What this task involves -> Every line containing the word "itself" is to be copied from the data below.

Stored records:
┌──
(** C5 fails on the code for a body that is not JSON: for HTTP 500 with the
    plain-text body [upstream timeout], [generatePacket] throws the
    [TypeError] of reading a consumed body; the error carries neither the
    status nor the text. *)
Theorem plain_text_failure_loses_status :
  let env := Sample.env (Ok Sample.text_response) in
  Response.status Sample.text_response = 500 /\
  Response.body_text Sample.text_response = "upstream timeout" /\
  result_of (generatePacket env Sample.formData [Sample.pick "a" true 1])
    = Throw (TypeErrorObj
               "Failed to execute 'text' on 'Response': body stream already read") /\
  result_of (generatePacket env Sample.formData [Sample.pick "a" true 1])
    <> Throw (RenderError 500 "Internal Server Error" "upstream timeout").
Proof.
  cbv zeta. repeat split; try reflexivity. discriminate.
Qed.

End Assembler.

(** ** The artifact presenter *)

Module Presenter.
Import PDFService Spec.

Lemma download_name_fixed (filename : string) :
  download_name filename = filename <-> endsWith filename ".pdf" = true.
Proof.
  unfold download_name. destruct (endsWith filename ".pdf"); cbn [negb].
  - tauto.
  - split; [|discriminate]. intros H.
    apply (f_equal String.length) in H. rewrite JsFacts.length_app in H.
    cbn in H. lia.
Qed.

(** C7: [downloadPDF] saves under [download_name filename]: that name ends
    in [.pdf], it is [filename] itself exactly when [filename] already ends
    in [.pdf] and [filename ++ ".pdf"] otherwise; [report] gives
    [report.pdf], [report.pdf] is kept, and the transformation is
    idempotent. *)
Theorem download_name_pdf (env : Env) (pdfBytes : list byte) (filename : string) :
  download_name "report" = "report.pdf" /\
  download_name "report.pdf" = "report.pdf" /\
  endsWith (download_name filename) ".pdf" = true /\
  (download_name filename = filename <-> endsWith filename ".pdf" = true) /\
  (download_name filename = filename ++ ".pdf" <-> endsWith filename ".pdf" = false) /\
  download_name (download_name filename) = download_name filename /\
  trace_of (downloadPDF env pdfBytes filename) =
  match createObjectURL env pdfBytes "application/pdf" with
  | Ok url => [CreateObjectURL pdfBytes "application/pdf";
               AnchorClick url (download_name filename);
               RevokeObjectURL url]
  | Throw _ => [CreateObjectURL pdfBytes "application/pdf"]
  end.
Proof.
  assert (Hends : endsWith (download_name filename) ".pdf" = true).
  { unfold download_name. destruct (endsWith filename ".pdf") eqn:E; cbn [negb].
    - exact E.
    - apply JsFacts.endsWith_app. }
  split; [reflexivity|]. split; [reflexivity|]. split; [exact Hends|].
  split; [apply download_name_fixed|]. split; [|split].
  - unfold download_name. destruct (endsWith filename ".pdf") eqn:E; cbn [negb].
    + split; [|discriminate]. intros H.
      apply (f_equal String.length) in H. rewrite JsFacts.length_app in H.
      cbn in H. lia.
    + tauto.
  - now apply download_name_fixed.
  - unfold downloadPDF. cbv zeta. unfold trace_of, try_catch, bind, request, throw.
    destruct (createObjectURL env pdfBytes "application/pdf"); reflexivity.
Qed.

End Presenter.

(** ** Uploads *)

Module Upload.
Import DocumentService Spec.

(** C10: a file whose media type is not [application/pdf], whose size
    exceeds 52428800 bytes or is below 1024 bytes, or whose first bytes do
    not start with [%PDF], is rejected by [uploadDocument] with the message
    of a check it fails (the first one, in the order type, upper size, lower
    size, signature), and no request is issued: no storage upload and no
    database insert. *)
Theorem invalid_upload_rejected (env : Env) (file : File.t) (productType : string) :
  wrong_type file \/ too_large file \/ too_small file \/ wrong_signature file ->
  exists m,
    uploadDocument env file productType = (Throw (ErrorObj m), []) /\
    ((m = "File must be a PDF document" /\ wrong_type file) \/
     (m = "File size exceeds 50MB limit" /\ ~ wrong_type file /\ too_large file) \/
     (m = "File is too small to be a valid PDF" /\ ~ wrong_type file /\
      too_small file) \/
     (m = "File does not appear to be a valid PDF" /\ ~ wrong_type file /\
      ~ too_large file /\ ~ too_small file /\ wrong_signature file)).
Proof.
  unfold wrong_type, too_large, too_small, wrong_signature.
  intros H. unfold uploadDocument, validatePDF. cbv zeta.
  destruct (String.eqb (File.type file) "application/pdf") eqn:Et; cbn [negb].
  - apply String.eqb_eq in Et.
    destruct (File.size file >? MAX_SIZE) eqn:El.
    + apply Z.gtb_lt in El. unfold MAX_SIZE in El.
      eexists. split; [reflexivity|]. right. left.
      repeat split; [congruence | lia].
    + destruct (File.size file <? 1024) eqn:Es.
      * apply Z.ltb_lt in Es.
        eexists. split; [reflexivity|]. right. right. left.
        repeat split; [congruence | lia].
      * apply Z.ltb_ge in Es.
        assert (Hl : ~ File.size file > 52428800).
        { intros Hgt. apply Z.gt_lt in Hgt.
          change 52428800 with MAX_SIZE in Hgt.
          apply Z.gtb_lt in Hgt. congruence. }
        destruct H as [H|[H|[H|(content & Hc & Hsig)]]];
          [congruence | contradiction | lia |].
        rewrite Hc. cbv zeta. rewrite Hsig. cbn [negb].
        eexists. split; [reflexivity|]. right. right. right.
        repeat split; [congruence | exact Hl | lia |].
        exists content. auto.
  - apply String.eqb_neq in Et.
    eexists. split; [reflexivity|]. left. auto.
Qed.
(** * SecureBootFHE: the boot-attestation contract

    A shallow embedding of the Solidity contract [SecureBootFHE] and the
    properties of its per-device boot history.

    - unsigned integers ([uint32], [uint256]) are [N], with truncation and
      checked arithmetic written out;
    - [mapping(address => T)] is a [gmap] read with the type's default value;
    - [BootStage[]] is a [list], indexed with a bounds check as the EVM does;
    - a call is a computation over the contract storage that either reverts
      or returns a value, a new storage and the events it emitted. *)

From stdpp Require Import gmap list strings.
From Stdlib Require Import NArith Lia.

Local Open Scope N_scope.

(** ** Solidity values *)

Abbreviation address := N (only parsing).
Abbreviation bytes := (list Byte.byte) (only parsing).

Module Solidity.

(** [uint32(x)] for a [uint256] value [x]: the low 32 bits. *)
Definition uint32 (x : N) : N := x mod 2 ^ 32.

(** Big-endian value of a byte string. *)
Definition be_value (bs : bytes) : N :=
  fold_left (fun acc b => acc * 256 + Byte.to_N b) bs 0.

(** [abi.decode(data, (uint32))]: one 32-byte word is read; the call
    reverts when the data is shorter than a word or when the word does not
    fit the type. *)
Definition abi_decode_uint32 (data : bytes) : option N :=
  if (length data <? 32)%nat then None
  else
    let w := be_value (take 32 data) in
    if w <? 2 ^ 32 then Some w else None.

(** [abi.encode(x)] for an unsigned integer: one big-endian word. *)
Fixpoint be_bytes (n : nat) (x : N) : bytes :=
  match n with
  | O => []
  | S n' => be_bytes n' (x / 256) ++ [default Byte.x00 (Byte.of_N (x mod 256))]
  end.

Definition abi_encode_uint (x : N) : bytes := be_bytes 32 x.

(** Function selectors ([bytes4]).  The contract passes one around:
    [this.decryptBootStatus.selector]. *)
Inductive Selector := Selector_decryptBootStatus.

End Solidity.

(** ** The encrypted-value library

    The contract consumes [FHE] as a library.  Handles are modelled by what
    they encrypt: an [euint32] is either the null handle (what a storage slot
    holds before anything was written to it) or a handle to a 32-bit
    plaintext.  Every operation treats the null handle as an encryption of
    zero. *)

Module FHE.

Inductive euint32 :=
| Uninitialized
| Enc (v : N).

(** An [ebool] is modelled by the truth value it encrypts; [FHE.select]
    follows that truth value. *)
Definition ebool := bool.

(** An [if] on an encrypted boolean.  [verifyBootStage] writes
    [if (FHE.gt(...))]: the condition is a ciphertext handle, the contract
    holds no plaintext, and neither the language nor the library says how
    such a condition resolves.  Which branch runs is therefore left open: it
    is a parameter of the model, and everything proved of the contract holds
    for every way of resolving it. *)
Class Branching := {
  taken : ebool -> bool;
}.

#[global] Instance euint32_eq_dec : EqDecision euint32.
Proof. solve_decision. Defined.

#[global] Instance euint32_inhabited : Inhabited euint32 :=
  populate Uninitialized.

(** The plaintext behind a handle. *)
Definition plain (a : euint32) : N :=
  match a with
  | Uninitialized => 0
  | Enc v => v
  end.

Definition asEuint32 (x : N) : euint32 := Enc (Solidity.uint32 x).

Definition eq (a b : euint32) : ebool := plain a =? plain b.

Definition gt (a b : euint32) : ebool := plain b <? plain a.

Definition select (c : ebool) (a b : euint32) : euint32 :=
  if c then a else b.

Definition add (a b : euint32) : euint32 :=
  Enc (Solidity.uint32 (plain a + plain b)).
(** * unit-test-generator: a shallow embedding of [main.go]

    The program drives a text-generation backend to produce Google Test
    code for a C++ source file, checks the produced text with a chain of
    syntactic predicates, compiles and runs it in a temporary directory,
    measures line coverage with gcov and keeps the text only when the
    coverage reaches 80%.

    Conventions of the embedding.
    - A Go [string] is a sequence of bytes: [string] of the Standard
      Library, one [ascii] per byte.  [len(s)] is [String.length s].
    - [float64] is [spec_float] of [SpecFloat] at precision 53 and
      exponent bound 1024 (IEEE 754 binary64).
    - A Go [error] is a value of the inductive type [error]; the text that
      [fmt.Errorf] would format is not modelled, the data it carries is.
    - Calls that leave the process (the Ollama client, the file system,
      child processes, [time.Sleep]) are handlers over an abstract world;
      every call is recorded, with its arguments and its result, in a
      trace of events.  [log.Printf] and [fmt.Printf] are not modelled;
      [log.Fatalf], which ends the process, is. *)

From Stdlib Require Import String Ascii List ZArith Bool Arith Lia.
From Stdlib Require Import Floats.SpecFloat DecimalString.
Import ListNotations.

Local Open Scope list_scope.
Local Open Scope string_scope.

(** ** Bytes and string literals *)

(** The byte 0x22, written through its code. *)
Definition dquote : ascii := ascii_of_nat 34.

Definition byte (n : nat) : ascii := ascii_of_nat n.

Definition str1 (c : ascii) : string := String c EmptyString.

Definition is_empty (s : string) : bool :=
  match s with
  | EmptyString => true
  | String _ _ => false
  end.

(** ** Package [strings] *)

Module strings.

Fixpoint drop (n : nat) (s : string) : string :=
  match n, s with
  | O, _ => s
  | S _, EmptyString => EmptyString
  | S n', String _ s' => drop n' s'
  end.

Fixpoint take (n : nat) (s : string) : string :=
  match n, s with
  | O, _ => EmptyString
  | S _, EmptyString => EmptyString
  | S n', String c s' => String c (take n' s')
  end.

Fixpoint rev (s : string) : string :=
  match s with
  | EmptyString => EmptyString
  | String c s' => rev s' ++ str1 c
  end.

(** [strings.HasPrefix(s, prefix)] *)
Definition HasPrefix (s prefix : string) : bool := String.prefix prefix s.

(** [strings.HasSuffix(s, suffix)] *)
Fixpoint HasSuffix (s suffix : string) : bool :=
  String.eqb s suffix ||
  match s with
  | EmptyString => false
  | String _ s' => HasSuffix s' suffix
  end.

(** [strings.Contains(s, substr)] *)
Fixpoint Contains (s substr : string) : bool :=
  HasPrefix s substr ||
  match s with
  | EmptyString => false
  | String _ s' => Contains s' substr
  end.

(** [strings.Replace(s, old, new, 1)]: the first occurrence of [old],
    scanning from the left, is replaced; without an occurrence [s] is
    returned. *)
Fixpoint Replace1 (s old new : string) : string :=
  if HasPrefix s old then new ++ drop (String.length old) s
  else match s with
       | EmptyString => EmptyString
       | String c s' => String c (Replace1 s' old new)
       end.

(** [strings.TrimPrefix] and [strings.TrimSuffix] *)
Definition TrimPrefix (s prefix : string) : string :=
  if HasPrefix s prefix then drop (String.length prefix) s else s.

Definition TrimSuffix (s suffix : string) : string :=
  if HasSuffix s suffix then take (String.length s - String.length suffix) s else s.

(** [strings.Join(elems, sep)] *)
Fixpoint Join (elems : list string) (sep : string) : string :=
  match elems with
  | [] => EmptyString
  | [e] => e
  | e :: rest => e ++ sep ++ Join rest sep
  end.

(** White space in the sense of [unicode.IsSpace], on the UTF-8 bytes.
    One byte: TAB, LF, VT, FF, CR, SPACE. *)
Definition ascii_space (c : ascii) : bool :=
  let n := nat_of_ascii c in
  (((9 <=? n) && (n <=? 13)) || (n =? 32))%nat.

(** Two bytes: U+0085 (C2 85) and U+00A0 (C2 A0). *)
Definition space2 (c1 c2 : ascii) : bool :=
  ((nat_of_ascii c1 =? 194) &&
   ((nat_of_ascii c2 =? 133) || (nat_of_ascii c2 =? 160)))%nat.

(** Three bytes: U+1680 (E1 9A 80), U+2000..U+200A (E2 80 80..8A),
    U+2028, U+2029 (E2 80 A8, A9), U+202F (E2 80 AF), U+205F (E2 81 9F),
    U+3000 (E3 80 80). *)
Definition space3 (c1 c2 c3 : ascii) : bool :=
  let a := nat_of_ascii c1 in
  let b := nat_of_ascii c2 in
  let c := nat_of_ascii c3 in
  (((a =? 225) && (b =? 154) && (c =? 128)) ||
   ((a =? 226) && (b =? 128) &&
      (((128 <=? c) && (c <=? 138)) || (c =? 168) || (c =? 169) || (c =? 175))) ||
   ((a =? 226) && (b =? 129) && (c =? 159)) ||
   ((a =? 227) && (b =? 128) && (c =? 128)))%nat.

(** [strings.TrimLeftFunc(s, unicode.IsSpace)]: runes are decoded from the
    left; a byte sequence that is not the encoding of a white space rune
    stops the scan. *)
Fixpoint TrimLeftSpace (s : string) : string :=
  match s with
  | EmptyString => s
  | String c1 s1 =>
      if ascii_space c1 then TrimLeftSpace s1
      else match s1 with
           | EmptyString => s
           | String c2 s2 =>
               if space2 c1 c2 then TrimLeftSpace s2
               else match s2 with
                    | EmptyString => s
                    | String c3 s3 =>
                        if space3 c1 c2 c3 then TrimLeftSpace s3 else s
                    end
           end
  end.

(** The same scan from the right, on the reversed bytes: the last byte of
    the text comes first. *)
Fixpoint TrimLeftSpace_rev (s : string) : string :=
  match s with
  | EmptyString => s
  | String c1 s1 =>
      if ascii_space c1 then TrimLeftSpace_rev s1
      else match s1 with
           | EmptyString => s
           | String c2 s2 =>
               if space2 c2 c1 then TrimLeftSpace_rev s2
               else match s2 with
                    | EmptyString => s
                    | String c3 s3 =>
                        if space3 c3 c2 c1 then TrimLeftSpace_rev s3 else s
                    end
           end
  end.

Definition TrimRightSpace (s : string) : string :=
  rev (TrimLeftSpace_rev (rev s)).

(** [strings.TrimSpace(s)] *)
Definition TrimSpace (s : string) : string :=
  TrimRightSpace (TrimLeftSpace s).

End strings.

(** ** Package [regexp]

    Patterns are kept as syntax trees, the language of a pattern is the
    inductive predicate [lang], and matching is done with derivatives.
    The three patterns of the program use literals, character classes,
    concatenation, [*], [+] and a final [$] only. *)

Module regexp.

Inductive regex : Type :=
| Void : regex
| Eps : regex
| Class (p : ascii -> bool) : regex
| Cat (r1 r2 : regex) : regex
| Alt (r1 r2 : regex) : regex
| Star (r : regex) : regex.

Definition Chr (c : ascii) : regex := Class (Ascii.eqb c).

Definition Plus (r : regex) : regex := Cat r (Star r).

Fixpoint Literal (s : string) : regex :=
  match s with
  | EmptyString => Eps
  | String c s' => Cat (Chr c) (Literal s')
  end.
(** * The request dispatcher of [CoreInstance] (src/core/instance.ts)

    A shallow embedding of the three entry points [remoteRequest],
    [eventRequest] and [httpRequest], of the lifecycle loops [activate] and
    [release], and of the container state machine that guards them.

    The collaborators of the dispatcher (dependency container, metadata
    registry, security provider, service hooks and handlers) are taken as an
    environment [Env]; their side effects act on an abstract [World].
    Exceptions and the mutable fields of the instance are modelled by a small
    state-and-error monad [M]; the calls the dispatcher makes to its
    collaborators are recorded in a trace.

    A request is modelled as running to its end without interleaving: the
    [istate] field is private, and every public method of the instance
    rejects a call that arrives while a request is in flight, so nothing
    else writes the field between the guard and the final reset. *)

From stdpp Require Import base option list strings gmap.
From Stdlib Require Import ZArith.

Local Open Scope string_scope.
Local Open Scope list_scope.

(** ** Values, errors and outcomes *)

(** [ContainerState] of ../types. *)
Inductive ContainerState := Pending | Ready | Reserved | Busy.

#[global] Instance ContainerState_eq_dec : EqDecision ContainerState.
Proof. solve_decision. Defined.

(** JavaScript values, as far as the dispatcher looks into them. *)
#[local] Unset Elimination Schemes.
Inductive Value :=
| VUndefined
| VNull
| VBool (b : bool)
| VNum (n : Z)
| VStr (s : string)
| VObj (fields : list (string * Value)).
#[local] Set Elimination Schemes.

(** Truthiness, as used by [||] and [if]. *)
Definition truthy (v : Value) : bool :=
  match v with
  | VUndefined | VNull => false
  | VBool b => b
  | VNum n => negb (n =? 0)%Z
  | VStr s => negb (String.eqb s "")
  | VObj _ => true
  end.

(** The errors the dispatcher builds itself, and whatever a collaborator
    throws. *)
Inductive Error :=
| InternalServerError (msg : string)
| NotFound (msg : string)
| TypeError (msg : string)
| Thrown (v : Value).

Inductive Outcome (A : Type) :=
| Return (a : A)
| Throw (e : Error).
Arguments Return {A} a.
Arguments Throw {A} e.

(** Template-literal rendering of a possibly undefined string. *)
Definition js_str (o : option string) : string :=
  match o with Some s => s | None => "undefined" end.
└──
Answer box ->
    in [.pdf], it is [filename] itself exactly when [filename] already ends
(** The errors the dispatcher builds itself, and whatever a collaborator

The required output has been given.